I had no idea when 2018 began that I’d spend half the year in Glasgow, immersed in intensive psychology studies. I also had no idea that I would try to balance that with work/job and the simultaneous completion of a thesis from a previous, almost-finished MA from another university. I had no idea that I would (mostly) have the discipline to follow through on almost all the goals I set for the year, somehow managing not to disrupt them despite the otherwise disruptive nature of the chaos I sprung upon myself by moving from place to place in a more itinerant than normal (for me) fashion.

“That life is not for me. Clearly I did not inherit whatever gene it is that makes it so that when you linger in a place you start to put down roots. I’ve tried, a number of times, but my roots have always been shallow; the littlest breeze could always blow me right over. I don’t know how to germinate, I’m simply not in possession of that vegetable capacity. I can’t extract nutrition from the ground, I am the anti-Antaeus. My energy derives from movement—from the shuddering of buses, the rumble of planes, trains’ and ferries’ rocking.” –Flights, Olga Tokarczuk

Hands-off, ears-off

Sadly, there is no new soundtrack for this month. But you can revisit the musical archives that date all the way back to 2004.

Emotional turmoil

On a less physical, hands-on level, though…

I had no idea, at least not consciously, that I would continue to dig deep into reserves of patience I had no clue I had, trying to patch up holes that are completely bottomless. They cannot be fixed.

I had no idea that I would finally try to come to terms with myself as a too secretive person, completely lacking in transparency when it comes to myself. I pretend to be open, but I’m open to you and your problems; I’m listening to you; I am reflecting you; I am flexible to and for you; I am absorbing your misery and anxiety.

But I am not being me with you, and I never have been.

(This “you” is everything and everyone.)

And this, rather than getting better, is getting worse. Much of what I did this year was to try to go against the grain, to stop doing this insofar as I recognized it. I did not succeed; instead I… recede.

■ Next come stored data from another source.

(* ===== verification/PxAudit.v ===== *)
(** * Removing a module's guests, and telling owned guests from others
    ([internal/proxmox/audit.go])

    Programs as in [PxLxc]; the monitor and its rules as in [PxSafe]. *)

From S2P Require Export PxQemu PxSafe.

Open Scope Z_scope.

Module PxAudit.
Import Model PxGuest PxLxc PxQemu PxSafe.

Record GuestSummary := mkSummary { su_VMID : Z; su_Name : string; su_Status : string; su_Kind : GuestKind }.

(** The text that explains a result. *)
Inductive AuditDetail := OwnedDiscovered | KindIs (got want : GuestKind) | NameIs (got want : string) | NotDiscovered | Outside.

Record GuestAudit := mkAudit {
  ga_VMID : Z; ga_Name : string; ga_Kind : GuestKind; ga_Status : string;
  ga_Ownership : string; ga_Result : string; ga_Detail : AuditDetail;
}.

Definition PlatformOwnership : string := "boetticher platform".
Definition UserOwnership : string := "user-managed".

Definition kind_text (kind : GuestKind) : string := match kind with KindQEMU => "qemu" | KindLXC => "lxc" end.

(** ** Purging *)

Section purge.
Context `{GoUnicode, PxDigest} (plan : Plan) (module : string).

Definition module_owner : string := "boetticher/module/" +:+ module.

Definition client_DestroyQEMU (vmid : Z) : Prog (result ApiError unit) :=
  bad_arguments ((node plan == "") || (vmid <=? 0)) (call (DeleteVM vmid)).

(** The checks on volumes, by kind. *)
Definition purge_volumes (current : Config) (guest : GuestPlan) : result Hold unit :=
  match g_Kind guest with
  | KindQEMU => _ ← validateNoUndeclaredQEMUPersistentVolumes current guest; validateExistingQEMUVolumes current guest
  | KindLXC => validateExistingGuestVolumes current guest
  end.

Definition purge_tag (current : Config) (guest : GuestPlan) : result Hold unit :=
  let ownerTag := ModuleOwnershipTag module in
  fail_if ((ownerTag == "") || negb (hasOwnerTag (get_str current "tags") ownerTag)) (NoOwnership (g_Name guest) ownerTag).

(** What a reading has to show, without the tag. *)
Definition purge_identity (current : Config) (guest : GuestPlan) : result Hold unit :=
  _ ← validateExistingGuest current guest; purge_volumes current guest.

Definition purge_destroy (guest : GuestPlan) : Prog (result ApiError unit) :=
  match g_Kind guest with KindQEMU => client_DestroyQEMU (g_VMID guest) | KindLXC => client_DestroyLXC plan (g_VMID guest) end.

Definition purge_reinspect (guest : GuestPlan) : PM unit :=
  '(kind, current) ← api "reinspect module guest before purge" (GuestConfig (g_VMID guest));
  _ ← guard (kind != g_Kind guest) (Occupied (g_Name guest) (g_VMID guest) kind);
  check Held (purge_identity current guest).

(** It is gone if it is not found. *)
Definition purge_verify (guest : GuestPlan) : PM unit :=
  answer (GuestConfig (g_VMID guest)) (fun r =>
    match r with
    | Ok (kind, _) => throw (Occupied (g_Name guest) (g_VMID guest) kind)
    | Err NotFound => mret tt
    | Err e => throw (Failed "verify module guest was removed" e)
    end).

Definition purge_found (guest : GuestPlan) (kind : GuestKind) (current : Config) : PM unit :=
  _ ← guard (kind != g_Kind guest) (Occupied (g_Name guest) (g_VMID guest) kind);
  _ ← check Held (purge_tag current guest);
  _ ← check Held (purge_identity current guest);
  _ ← purge_reinspect guest;
  _ ← api "purge module guest" (purge_destroy guest);
  purge_verify guest.

Definition purge_guest (guest : GuestPlan) : PM unit :=
  if g_Owner guest != module_owner then mret tt
  else answer (GuestConfig (g_VMID guest)) (fun r =>
    match r with
    | Ok (kind, current) => purge_found guest kind current
    | Err NotFound => mret tt
    | Err e => throw (Failed "inspect module guest before purge" e)
    end).

Definition PurgeModule : PM unit := eachP purge_guest (p_Guests plan).

(** ** What it may do

    The last two readings that found something, and which identifiers were seen
    to be free, with the one that is not a virtual machine. *)
Record PurgeState := mkPurge { pu_first : option (GuestKind * Z * Config); pu_last : option (GuestKind * Z * Config); pu_novm : option Z; pu_gone : list Z }.
Definition purge_start : PurgeState := mkPurge None None None [].

Definition seen (s : PurgeState) (kind : GuestKind) (vmid : Z) (current : Config) : PurgeState :=
  mkPurge (pu_last s) (Some (kind, vmid, current)) None (pu_gone s).

Definition purge_next (s : PurgeState) (c : Call) : resp c → PurgeState :=
  match c return resp c → PurgeState with
  | QEMUConfig v => fun r =>
      match r with
      | Ok current => seen s KindQEMU v current
      | Err NotFound => mkPurge (pu_first s) (pu_last s) (Some v) (pu_gone s)
      | Err _ => mkPurge None None None (pu_gone s)
      end
  | LXCConfig v => fun r =>
      match r with
      | Ok current => if bool_decide (pu_novm s = Some v) then seen s KindLXC v current else mkPurge None None None (pu_gone s)
      | Err NotFound => mkPurge None None None (if bool_decide (pu_novm s = Some v) then v :: pu_gone s else pu_gone s)
      | Err _ => mkPurge None None None (pu_gone s)
      end
  | _ => fun _ => mkPurge None None None (pu_gone s)
  end.

(** Both readings are of this guest of the module, and prove it. *)
Definition purge_proof (s : PurgeState) (guest : GuestPlan) : Prop :=
  guest ∈ p_Guests plan ∧ g_Owner guest = module_owner
  ∧ ∃ before current, pu_first s = Some (g_Kind guest, g_VMID guest, before) ∧ pu_last s = Some (g_Kind guest, g_VMID guest, current)
    ∧ purge_tag before guest = Ok tt ∧ purge_identity before guest = Ok tt ∧ purge_identity current guest = Ok tt.

Definition purge_permitted (s : PurgeState) (c : Call) : Prop :=
  match c with
  | QEMUConfig _ | LXCConfig _ => True
  | DeleteVM v => ∃ guest, purge_proof s guest ∧ g_Kind guest = KindQEMU ∧ g_VMID guest = v
  | DeleteLXC v _ => ∃ guest, purge_proof s guest ∧ g_Kind guest = KindLXC ∧ g_VMID guest = v
  | _ => False
  end.

Abbreviation gone_after s s' := (pu_gone s ⊆ pu_gone s').
Abbreviation purges := (follows purge_permitted purge_next (fun _ => True)).

(** Looking for a guest: what is found becomes the last reading, and nothing
    found means gone. *)
Lemma watched_look vmid (Q : result ApiError (GuestKind * Config) → PurgeState → Prop) s :
  (∀ kind current, Q (Ok (kind, current)) (seen s kind vmid current)) →
  (∀ s', pu_gone s' = vmid :: pu_gone s → Q (Err NotFound) s') →
  (∀ m s', Q (Err (ApiFailed m)) s') →
  watched purge_permitted purge_next (GuestConfig vmid) Q s.
Proof.
  intros Hok Hgone Herr. split; [done|]. intros [current|[|m]]; [apply Hok| |apply Herr].
  split; [done|]. intros [current|[|m]]; cbn; rewrite ?bool_decide_true by done; [apply Hok|by apply Hgone|apply Herr].
Qed.

Lemma purges_verify guest s : purges (purge_verify guest) (fun _ s' => g_VMID guest ∈ pu_gone s' ∧ gone_after s s') s.
Proof.
  apply watched_pbind, watched_look; [done| |done]. intros s' E. cbn. rewrite E. set_solver.
Qed.

Lemma purges_destroy guest s : purge_proof s guest →
  purges (api "purge module guest" (purge_destroy guest)) (fun _ s' => gone_after s s') s.
Proof.
  intros Hp. apply follows_api. unfold purge_destroy, client_DestroyQEMU, client_DestroyLXC.
  destruct (g_Kind guest) eqn:Hk; (apply watched_bad; [done|]); intros _; (split; [by exists guest|]); intros [[]|e]; cbn; try done; set_solver.
Qed.

Lemma purges_found guest kind current s : guest ∈ p_Guests plan → g_Owner guest = module_owner →
  purges (purge_found guest kind current) (fun _ s' => g_VMID guest ∈ pu_gone s' ∧ gone_after s s') (seen s kind (g_VMID guest) current).
Proof.
  intros Hin Ho. apply follows_bind, follows_guard; [done|]. intros Hk%negb_false_iff%bool_decide_eq_true.
  apply follows_bind, follows_check; [done|]. intros [] Ht. apply follows_bind, follows_check; [done|]. intros [] Hi.
  apply follows_bind, follows_bind, follows_api, watched_look; [|done..]. intros kind2 current2.
  apply follows_bind, follows_guard; [done|]. intros Hk2%negb_false_iff%bool_decide_eq_true.
  apply follows_check; [done|]. intros [] Hi2. subst kind kind2.
  apply follows_bind. eapply follows_mono; [apply purges_destroy|].
  - split; [done|]. split; [done|]. by exists current, current2.
  - intros [] s' Hg. cbn in Hg. eapply follows_mono; [apply purges_verify|]. intros _ s2 [Hv Hg2]. split; [done|]. by etrans.
Qed.

Lemma purges_guest guest s : guest ∈ p_Guests plan →
  purges (purge_guest guest) (fun _ s' => (g_Owner guest = module_owner → g_VMID guest ∈ pu_gone s') ∧ gone_after s s') s.
Proof.
  intros Hin. unfold purge_guest. case_bool_decide as Ho; cbn [negb]; [|done].
  apply watched_pbind, watched_look; [|intros s' E; cbn; rewrite E; set_solver|done].
  intros kind current. eapply follows_mono; [by apply purges_found|]. naive_solver.
Qed.
End purge.

(** C18. Purging a module deletes a guest only where the two readings before it
    found, under the guest's identifier and with its kind, a configuration that
    carries the owner tag of the module and passes every identity, tag and
    volume check of the plan; it does nothing else to the host.  When it reports
    success, every guest of the module was seen to be absent. *)
Theorem PurgeModule_protocol `{GoUnicode, PxDigest} plan module :
  watched (purge_permitted plan module) purge_next (PurgeModule plan module)
    (fun r s => r = Ok tt → ∀ guest, guest ∈ p_Guests plan → g_Owner guest = module_owner module → g_VMID guest ∈ pu_gone s) purge_start.
Proof.
  assert (∀ gs s, gs ⊆ p_Guests plan → follows (purge_permitted plan module) purge_next (fun _ => True)
    (eachP (purge_guest plan module) gs)
    (fun _ s' => pu_gone s ⊆ pu_gone s' ∧ ∀ guest, guest ∈ gs → g_Owner guest = module_owner module → g_VMID guest ∈ pu_gone s') s) as Hall.
  { intros gs. induction gs as [|g gs IH]; intros s Hin; [by split; [|intros ? ?%not_elem_of_nil]|].
    apply follows_bind. eapply follows_mono; [apply purges_guest, Hin; by left|]. intros [] s1 [Hg Hs1].
    eapply follows_mono; [apply IH; set_solver|]. intros _ s2 [Hs2 Hgs]. split; [by etrans|]. set_solver. }
  eapply watched_mono; [by apply Hall|]. intros [[]|e] s; [intros [_ Hg] _; exact Hg|done].
Qed.

(** A machine that the program made has a key that the check on undeclared
    volumes takes for a disk, so no machine ever passes the checks. *)
Lemma created_vm_not_proved `{GoUnicode, PxDigest} guest current : g_Kind guest = KindQEMU →
  "scsihw"%string ∈ (vm_params guest).*1 ∧ (is_Some (current !! "scsihw"%string) → purge_identity current guest ≠ Ok tt).
Proof.
  intros Hk. split; [set_solver|]. intros Hs. unfold purge_identity, purge_volumes. rewrite Hk.
  intros (u & _ & (u' & Hd & _)%bind_ok)%bind_ok. apply eachM_ok in Hd. rewrite Forall_forall in Hd.
  by specialize (Hd "scsihw"%string (proj2 (elem_keys _ _) Hs)).
Qed.

(** ** Whose guest is it *)

Section audit.
Context (plan : Plan) (discovered : list GuestSummary).

Definition audit_expected (expected : GuestPlan) : GuestAudit :=
  match find (fun actual => su_VMID actual =? g_VMID expected) discovered with
  | Some actual =>
      let line result detail := mkAudit (g_VMID expected) (su_Name actual) (su_Kind actual) (su_Status actual) PlatformOwnership result detail in
      if su_Kind actual != g_Kind expected then line "DRIFT" (KindIs (su_Kind actual) (g_Kind expected))
      else if (su_Name actual != "") && (su_Name actual != g_Name expected) then line "DRIFT" (NameIs (su_Name actual) (g_Name expected))
      else line "PASS" OwnedDiscovered
  | None => mkAudit (g_VMID expected) (g_Name expected) (g_Kind expected) "" PlatformOwnership "MISSING" NotDiscovered
  end.

(** The identifiers of guests of the plan that were discovered, and of all of them. *)
Definition audit_seen : gset Z :=
  list_to_set (List.filter (fun vmid => existsb (fun actual => su_VMID actual =? vmid) discovered) (map g_VMID (p_Guests plan))).
Definition audit_owned : gset Z := list_to_set (map g_VMID (p_Guests plan)).

Definition audit_other (actual : GuestSummary) : list GuestAudit :=
  if bool_decide (su_VMID actual ∈ audit_seen) || bool_decide (su_VMID actual ∈ audit_owned) then []
  else [mkAudit (su_VMID actual) (su_Name actual) (su_Kind actual) (su_Status actual) UserOwnership "INFO" Outside].

Definition audit_le (a b : GuestAudit) : Prop :=
  ga_VMID a < ga_VMID b ∨ ga_VMID a = ga_VMID b ∧ String.le (kind_text (ga_Kind a)) (kind_text (ga_Kind b)).
#[export] Instance audit_le_dec a b : Decision (audit_le a b).
Proof. unfold audit_le. apply _. Defined.

Definition ClassifyGuests : list GuestAudit :=
  merge_sort audit_le (map audit_expected (p_Guests plan) ++ concat (map audit_other discovered)).

Lemma audit_expected_shape expected :
  ga_VMID (audit_expected expected) = g_VMID expected ∧ ga_Ownership (audit_expected expected) = PlatformOwnership
  ∧ (ga_Result (audit_expected expected) = "PASS"%string ↔
      ∃ actual, find (fun actual => su_VMID actual =? g_VMID expected) discovered = Some actual
        ∧ su_Kind actual = g_Kind expected ∧ (su_Name actual = ""%string ∨ su_Name actual = g_Name expected)).
Proof.
  unfold audit_expected. destruct (find _ _) as [actual|]; [|by split_and!; [..|split; [|intros (?&?&_)]]].
  repeat case_bool_decide; cbn; (split_and!; [done..|]); split; naive_solver.
Qed.

Lemma elem_ClassifyGuests line : line ∈ ClassifyGuests ↔
  (∃ expected, expected ∈ p_Guests plan ∧ line = audit_expected expected)
  ∨ (∃ actual, actual ∈ discovered ∧ su_VMID actual ∉ map g_VMID (p_Guests plan)
     ∧ line = mkAudit (su_VMID actual) (su_Name actual) (su_Kind actual) (su_Status actual) UserOwnership "INFO" Outside).
Proof.
  unfold ClassifyGuests. rewrite merge_sort_Permutation, elem_of_app, !list_elem_of_In, in_map_iff, in_concat.
  setoid_rewrite in_map_iff. setoid_rewrite <- list_elem_of_In. f_equiv; [naive_solver|].
  assert (∀ a, a ∈ audit_seen → a ∈ audit_owned) as Hsub.
  { unfold audit_seen, audit_owned. intros a. rewrite !elem_of_list_to_set, !list_elem_of_In, filter_In. tauto. }
  assert (∀ a, a ∈ audit_owned ↔ a ∈ map g_VMID (p_Guests plan)) as How by (intros a; apply elem_of_list_to_set).
  unfold audit_other. split.
  - intros (l & (actual & <- & Ha) & Hl). exists actual. repeat case_bool_decide; cbn in Hl; try set_solver.
  - intros (actual & Ha & Hn & ->). eexists. split; [by exists actual|]. rewrite <- How in Hn.
    rewrite !bool_decide_false by auto. by left.
Qed.
End audit.
End PxAudit.
(** A topological list has no cycle among its names. *)
Lemma topological_acyclic l n : topological l → NoDup l → n ∈ l → ¬ tc depends n n.
Proof.
  intros Ht Hd Hn Hc.
  assert (∀ x y, tc depends x y → ∀ l1 l2, l = l1 ++ x :: l2 → y ∈ l1) as Hlt.
  { intros x y Hxy. induction Hxy as [x y Hxy|x y z Hxy Hyz IH]; intros l1 l2 E; [by eapply Ht|].
    assert (y ∈ l1) as Hy by by eapply Ht. apply list_elem_of_split in Hy as (l3&l4&->).
    rewrite <- app_assoc in E. cbn in E. specialize (IH _ _ E). set_solver. }
  pose proof Hn as (l1&l2&E)%list_elem_of_split. pose proof (Hlt _ _ Hc _ _ E) as Hin. subst l.
  apply NoDup_app in Hd as (_&Hd&_). apply (Hd n Hin). set_solver.
Qed.


(** Bringing up the active modules in order needs: no module that depends on
    itself, and no dependency that is off or unknown. *)
Definition orderable : Prop :=
  ∀ n, is_active active n = true →
    ¬ tc depends n n ∧ ∀ d, depends n d → is_active active d = true ∧ is_Some (rg_definitions r !! d).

Or could I have known that I would continue to love, to love more deeply than I could imagine possible, that being lovestruck, despite its implication of being immediate and fleeting, can continue and deepen? And despite the distance I put between myself – my self – and another? I could not come to trust it all because I have found the physical world is not to be trusted.

Yet others – all others – continue to tell me all the things contained in the vulnerable underbelly of their lives, their pasts, their hidden desires… their urge to share, to confess, to scrape out all the gelatinous globs of all the things they could never, ever tell anyone else too strong to resist, even if in the immediate aftermath they realized, Ah, now things will never be the same. 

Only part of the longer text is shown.